*Instructions for the task:*
For the entries that follow, restate word for word the line containing "apply wp_if; [intros _|intros", the line containing "intros [] w3", and every line that lies between them.

Collected data:
--- START ---
(* ===== verification/Wire.v ===== *)
(** * Everything on its way out is sendable

    One invariant of the whole server, kept by every handler whether it returns
    or throws: the engine's identifiers are text, the feed's numbers are 64-bit,
    every queued message is sendable, and every frame on the wire is the
    encoding of a sendable message. *)

From Stdlib Require Import ZArith Ascii String List Lia.
From stdpp Require Import base tactics list option strings gmap.
From S2P Require Import Prelude Types Protocol Engine EngineInv EngineSpec Outbox Utf8 Preflight Codec JsonTokens CodecRoundtrip CodecText.
From S2P Require Import EngineText Feed FeedProps BenchRecorder TelemetryRing Telemetry Wp World Shutdown Session Server Keeps.

(** ** The feed's numbers *)

Definition set_fits (s : FeedSet) : Prop :=
  is_i64 (fs_bid_px s) /\ is_i64 (fs_bid_qty s) /\ is_i64 (fs_ask_px s) /\ is_i64 (fs_ask_qty s).
Definition event_fits (ev : FeedEvent) : Prop := match ev with EvSet s => set_fits s | _ => True end.

Lemma walk_fields_fits loc names tokens zs : walk_fields loc names tokens = inr zs -> Forall is_i64 zs.
Proof.
  revert tokens zs. induction names as [|name names IH]; intros [|t tokens] zs; cbn [walk_fields];
    try (intros [= <-]; constructor).
  destruct (to_i64 loc t name) as [|z] eqn:Ez; [done|]. case_match; [done|].
  destruct (walk_fields loc names tokens) as [|zs'] eqn:Ew; [done|]. intros [= <-]. constructor; [|by eapply IH].
  unfold to_i64 in Ez. destruct (is_integer_token t) eqn:Et; [|done]. cbn [negb] in Ez.
  rewrite from_chars_i64_spec in Ez by done. destruct (tok_i64 t) as [z'|] eqn:Er; [|done]. injection Ez as <-.
  by eapply tok_i64_range.
Qed.

Lemma nth_fits zs n : Forall is_i64 zs -> is_i64 (nth n zs 0).
Proof.
  intros Hz. destruct (nth_in_or_default n zs 0) as [Hin| ->]; [|done].
  rewrite Forall_forall in Hz. by apply Hz, list_elem_of_In.
Qed.

Lemma parse_line_fits loc txt ev : parse_line loc txt = Some (inr ev) -> event_fits ev.
Proof.
  unfold parse_line. destruct (frame_preflight txt) as [[?|scan]|]; try done.
  destruct scan as [|[key value] [|]]; try done. unfold parse_event.
  repeat (case_bool_decide; [case_match; [done|]; intros; simplify_eq; try done|]); [|done].
  match goal with H : parse_set _ _ = inr _ |- _ => rename H into Hp end. unfold parse_set in Hp. cbv zeta in Hp.
  repeat (case_match; try done). simplify_eq.
  match goal with H : walk_fields _ _ _ = inr _ |- _ => apply walk_fields_fits in H as Hw end.
  cbn. unfold set_fits. cbn [fs_bid_px fs_bid_qty fs_ask_px fs_ask_qty]. by split_and!; apply nth_fits.
Qed.
(* ===== verification/SessionWrite.v ===== *)
(** * The write path preserves the session invariant *)

From Stdlib Require Import ZArith Ascii String List Lia.
From stdpp Require Import base tactics list option strings gmap.
From S2P Require Import Prelude Types Protocol Engine EngineInv Outbox Utf8 Preflight Feed BenchRecorder TelemetryRing.
From S2P Require Import Telemetry Wp EngineOwners World Shutdown Session SessionInv SessionOps.

Section Write.
Context `{Env, ICodec} (self : Z) (w0 : World).
Implicit Types (s : Session) (w : World).

Lemma wrote_core now msg s :
  core self s -> close_frame_sent_ s = false -> write_inflight_ s = false ->
  out_seq msg = out_seq_ s -> out_epoch msg = epoch_ s -> encode msg <> [] ->
  core self (wrote now msg (numbered s)).
Proof.
  intros Hc Hf Hw Hseq Hep Henc. unfold wrote, numbered. core_tac.
  - intros i x [Hi|[Hi Hx]]%lookup_app_Some; [by apply co_wire|].
    apply list_lookup_singleton_Some in Hx as [Hi0 <-]. unfold frame_ok. cbn [fst snd].
    rewrite Hseq, Hep, co_epoch, co_seq by done. split_and!; try done. f_equal. lia.
  - intros _. rewrite co_seq, u64_add_l, length_app by done. f_equal. cbn. lia.
  - by rewrite co_write, Hw.
Qed.

Lemma wrote_moves now msg s : close_frame_sent_ s = false -> moves s (wrote now msg (numbered s)).
Proof.
  intros Hf. split; [|done]. split; try done; cbn; [by rewrite Hf|]. by apply prefix_app_r.
Qed.

Lemma served_fields msg s :
  moves s (served msg s) /\ close_frame_sent_ (served msg s) = close_frame_sent_ s /\
  closing_ (served msg s) = closing_ s /\ write_inflight_ (served msg s) = write_inflight_ s /\
  epoch_retired_ (served msg s) = epoch_retired_ s /\ out_seq_ (served msg s) = out_seq_ s /\
  epoch_ (served msg s) = epoch_ s /\ torn_down_ (served msg s) = torn_down_ s.
Proof. unfold served. destruct (is_ack msg); split_and!; try done; by split. Qed.

(** Framing a session whose next number is spent. *)
Lemma framed_moves' n s :
  core self s -> close_frame_sent_ s = false -> moves s (framed (set_out_seq n s)).
Proof.
  intros Hc Hf. trans (set_out_seq n s); [by split; [split|]|]. by apply framed_moves; [apply Hc|].
Qed.

Definition moved (s0 : Session) (s' : Session) : Prop := moves s0 s' /\ progress s'.

Lemma write_failed_spec s w :
  placed self w0 (numbered s) w -> core self s -> own self s w ->
  torn_down_ s = false -> write_inflight_ s = false -> close_frame_sent_ s = false ->
  wp sess_dom (latch_close self internal_error false;; send_close_frame self) (fun _ => After self w0 (moved s)) w.
Proof.
  intros Hp Hc Ho Ht Hw Hf. wstep. eapply latch_raw; [exact Hp|apply Hc|apply Hc| |].
  - intros Hcl. change (closing_ s || torn_down_ s = true) in Hcl. rewrite Ht, orb_false_r in Hcl.
    eapply send_raw; [exact Hp|cbn; by rewrite Hf, Ht, Hw|]. intros w1 _ _ _ Hp1 E1.
    eexists. split; [split; [exact Hp1|split; [by apply framed_core|unfold own; by rewrite E1]]|].
    split; [by apply framed_moves'|]. by right; right; left.
  - intros n w1 Hcl _ Hp1 Hn. eapply send_raw; [exact Hp1|cbn; by rewrite Hf, Ht, Hw|]. intros w2 _ _ _ Hp2 E2.
    change (closing_ s = false) in Hcl.
    assert (core self (latched internal_error false n s)) as Hl by (apply latched_core; [done|unfold own_codes; set_solver]).
    eexists. split; [split; [exact Hp2|split]|].
    + exact (framed_core _ _ (u64 (out_seq_ s + 1)) Hl eq_refl Hf).
    + intros Hx. rewrite E2 in Hx. done.
    + split; [|by right; right; left]. trans (latched internal_error false n s); [by apply latched_moves|].
      exact (framed_moves' (fun n => u64 (n + 1)) _ Hl Hf).
Qed.

Lemma write_message_spec msg s w :
  placed self w0 s w -> popped self msg s -> own self s w ->
  torn_down_ s = false -> write_inflight_ s = false -> close_frame_sent_ s = false ->
  wp sess_dom (write_message self msg) (fun _ => After self w0 (moved s)) w.
Proof.
  intros Hp Hpop Ho Ht Hw Hf. unfold write_message. wstep. eapply wp_this; [exact Hp|]. wstep.
  eapply wp_update; [exact Hp|]. intros w1 Hp1 E1. wstep.
  eapply stamp_svc_spec; [exact Hp1|exact Hpop|]. intros msg' w2 Hp2 E2 Hseq Hep.
  pose proof (served_core _ _ _ Hpop) as Hc. destruct (served_fields msg s) as (Hm & F1 & F2 & F3 & F4 & F5 & F6 & F7).
  set (s1 := served msg s) in *. clearbody s1.
  assert (own self s1 w2) as Ho2 by (unfold own; rewrite E2, E1, F4; exact Ho).
  apply wp_if; [intros _|intros Henc%bool_decide_eq_false].
  - eapply wp_mono; [apply write_failed_spec; [exact Hp2|done|done|congruence..]|].
    intros [] w3 (s3 & Hmid & Hm3 & Hpr). exists s3. split; [done|]. split; [by trans s1|done].
  - wstep. apply wp_steady_ns. intros now w3 Hq _ _. wstep.
    eapply note_tob_quiet; [eapply placed_quiet; [exact Hq|exact Hp2]|]. intros w4 Hq4. wstep.
    assert (quiet w2 w4) as Hq' by (by etrans).
    eapply wp_update; [eapply placed_quiet; [exact Hq'|exact Hp2]|]. intros w5 Hp5 E5. wstep.
    eapply wp_update; [exact Hp5|]. intros w6 Hp6 E6. unfold async_write. wstep.
    eapply wp_update; [exact Hp6|]. intros w7 Hp7 E7. eapply wp_update; [exact Hp7|]. intros w8 Hp8 E8.
    exists (wrote now msg' (numbered s1)). split; [split; [exact Hp8|split]|].
    + apply wrote_core; congruence.
    + unfold own. rewrite E8, E7, E6, E5. destruct Hq' as (_ & -> & _). exact Ho2.
    + split; [trans s1; [done|]; apply wrote_moves; congruence|by right; left].
Qed.

(** ** The loop *)

Lemma popped_intro msg b s :
  core self s -> count_acks (reports_ (outbox_ s)) = ((if is_ack msg then 1 else 0) + count_acks (reports_ b))%nat ->
  Forall (fun m => is_tob m = false) (reports_ b) ->
  popped self msg (set_outbox (fun _ => b) s).
Proof.
  intros Hc Hl Hb. split; [sproj; by rewrite (co_svc _ _ Hc)|]. core_tac. by rewrite length_replicate.
Qed.

Lemma pump_loop_spec fuel s w :
  mid self w0 s w -> torn_down_ s = false -> write_inflight_ s = false -> close_frame_sent_ s = false ->
  (Z.to_nat (depth (outbox_ s)) < fuel)%nat ->
  wp sess_dom (pump_loop fuel self) (fun _ => After self w0 (moved s)) w.
Proof.
  revert s w. induction fuel as [|fuel IH]; intros s w Hmid Ht Hw Hf Hd; [lia|]. cbn [pump_loop].
  pose proof Hmid as (Hp & Hc & Ho). unfold pop_outbox, pop. do 2 wstep. eapply wp_this; [exact Hp|].
  assert (forall b, moves s (set_outbox (fun _ => b) s)) as Hset by (by intros b; split; [split|]).
  assert (forall b w', core self (set_outbox (fun _ => b) s) -> placed self w0 (set_outbox (fun _ => b) s) w' ->
    engine_ w' = engine_ w -> mid self w0 (set_outbox (fun _ => b) s) w') as Hmid'.
  { intros b w' Hcb Hp' E'. split; [done|]. split; [done|]. unfold own. by rewrite E'. }
  pose proof (co_tob _ _ Hc) as Hnt. pose proof (co_svc _ _ Hc) as Hsvc. unfold depth in Hd.
  destruct (reports_ (outbox_ s)) as [|msg q] eqn:Er; [destruct (tob_ (outbox_ s)) as [t|] eqn:Etob|]; wstep;
    (eapply wp_update; [exact Hp|]; intros w1 Hp1 E1; wstep; wstep; eapply wp_this; [exact Hp1|]; cbn [is_tob]).
  - destruct (closing_ s) eqn:Hcl; cbn [set_outbox closing_ andb]; rewrite Hcl; cbn [andb].
    + eapply wp_mono; [eapply (IH _ w1); [eapply Hmid'; [|exact Hp1|exact E1]|done..|]|].
      * core_tac.
      * unfold depth. cbn. cbn in Hd. lia.
      * intros [] w2 (s2 & Hm2 & Hmv & Hpr). exists s2. split; [done|]. split; [etrans; [apply Hset|exact Hmv]|done].
    + eapply wp_mono; [apply (write_message_spec _ _ w1 Hp1); [|unfold own; rewrite E1; exact Ho|done..]|].
      * apply popped_intro; [done|by rewrite Er|constructor].
      * intros [] w2 (s2 & Hm2 & Hmv & Hpr). exists s2. split; [done|]. split; [etrans; [apply Hset|exact Hmv]|done].
  - assert (core self (set_outbox (fun _ => outbox_ s) s)) as Hcb by (by destruct s).
    unfold when. cbn [set_outbox closing_]. apply wp_if; intros Hcl.
    + eapply send_close_frame_spec; [by apply Hmid'|done|cbn; by rewrite Hf, Ht, Hw|].
      intros w2 _ _ _ Hm2. eexists. split; [exact Hm2|]. split; [|by right; right; left].
      etrans; [apply Hset|]. apply framed_moves; [by apply Hc|done].
    + wstep. eexists. split; [apply Hmid'; done|]. split; [apply Hset|]. right; right; right. cbn. by rewrite Er, Etob.
  - inversion Hnt as [|? ? Hm Hq]; subst. rewrite Hm, andb_false_r.
    eapply wp_mono; [apply (write_message_spec _ _ w1 Hp1); [|unfold own; rewrite E1; exact Ho|done..]|].
    + apply popped_intro; [done| |done]. rewrite Er. unfold count_acks. cbn. by destruct (is_ack msg).
    + intros [] w2 (s2 & Hm2 & Hmv & Hpr). exists s2. split; [done|]. split; [etrans; [apply Hset|exact Hmv]|done].
Qed.

Lemma pump_spec s w : mid self w0 s w -> wp sess_dom (pump self) (fun _ => After self w0 (moved s)) w.
Proof.
  intros Hmid. pose proof Hmid as (Hp & Hc & Ho). unfold pump. wstep. eapply wp_this; [exact Hp|].
  apply wp_if; [intros Hb|intros [[Hw Ht]%orb_false_iff Hf]%orb_false_iff].
  - wstep. exists s. split; [done|]. split; [done|]. unfold progress.
    apply orb_true_iff in Hb as [[?|?]%orb_true_iff|?]; tauto.
  - apply wp_if; [intros [Hcl _]%andb_true_iff|intros _; apply pump_loop_spec; auto; lia].
    eapply send_close_frame_spec; [exact Hmid|done|by rewrite Hf, Ht, Hw|].
    intros w1 _ _ _ Hm. eexists. split; [exact Hm|]. split; [|by right; right; left].
    apply framed_moves; [by apply Hc|done].
Qed.

(** What [begin_close] leaves: a latched session that is moving. *)
Lemma begin_close_spec code s w :
  mid self w0 s w -> code ∈ own_codes ->
  wp sess_dom (begin_close self code)
    (fun _ => After self w0 (fun s' => moves s s' /\ (progress s -> progress s') /\ (torn_down_ s = false -> closing_ s' = true)))
    w.
Proof.
  intros Hmid Hcode. unfold begin_close. wstep. eapply latch_spec; [exact Hmid|done| |].
  - intros Hb. unfold when. wstep. exists s. split; [done|]. split; [done|]. split; [done|]. intros Ht. by rewrite Ht, orb_false_r in Hb.
  - intros n w1 Hcl Ht Hmid1. unfold when. eapply wp_mono; [by apply pump_spec|].
    intros [] w2 (s2 & Hm2 & Hmv & Hpr). exists s2. split; [done|]. split_and!; [|done|].
    + etrans; [by apply latched_moves|exact Hmv].
    + intros _. by apply (gr_closing _ _ (proj1 Hmv)).
Qed.
End Write.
--- END ---
*Task result:*
  apply wp_if; [intros _|intros Henc%bool_decide_eq_false].
  - eapply wp_mono; [apply write_failed_spec; [exact Hp2|done|done|congruence..]|].
    intros [] w3 (s3 & Hmid & Hm3 & Hpr). exists s3. split; [done|]. split; [by trans s1|done].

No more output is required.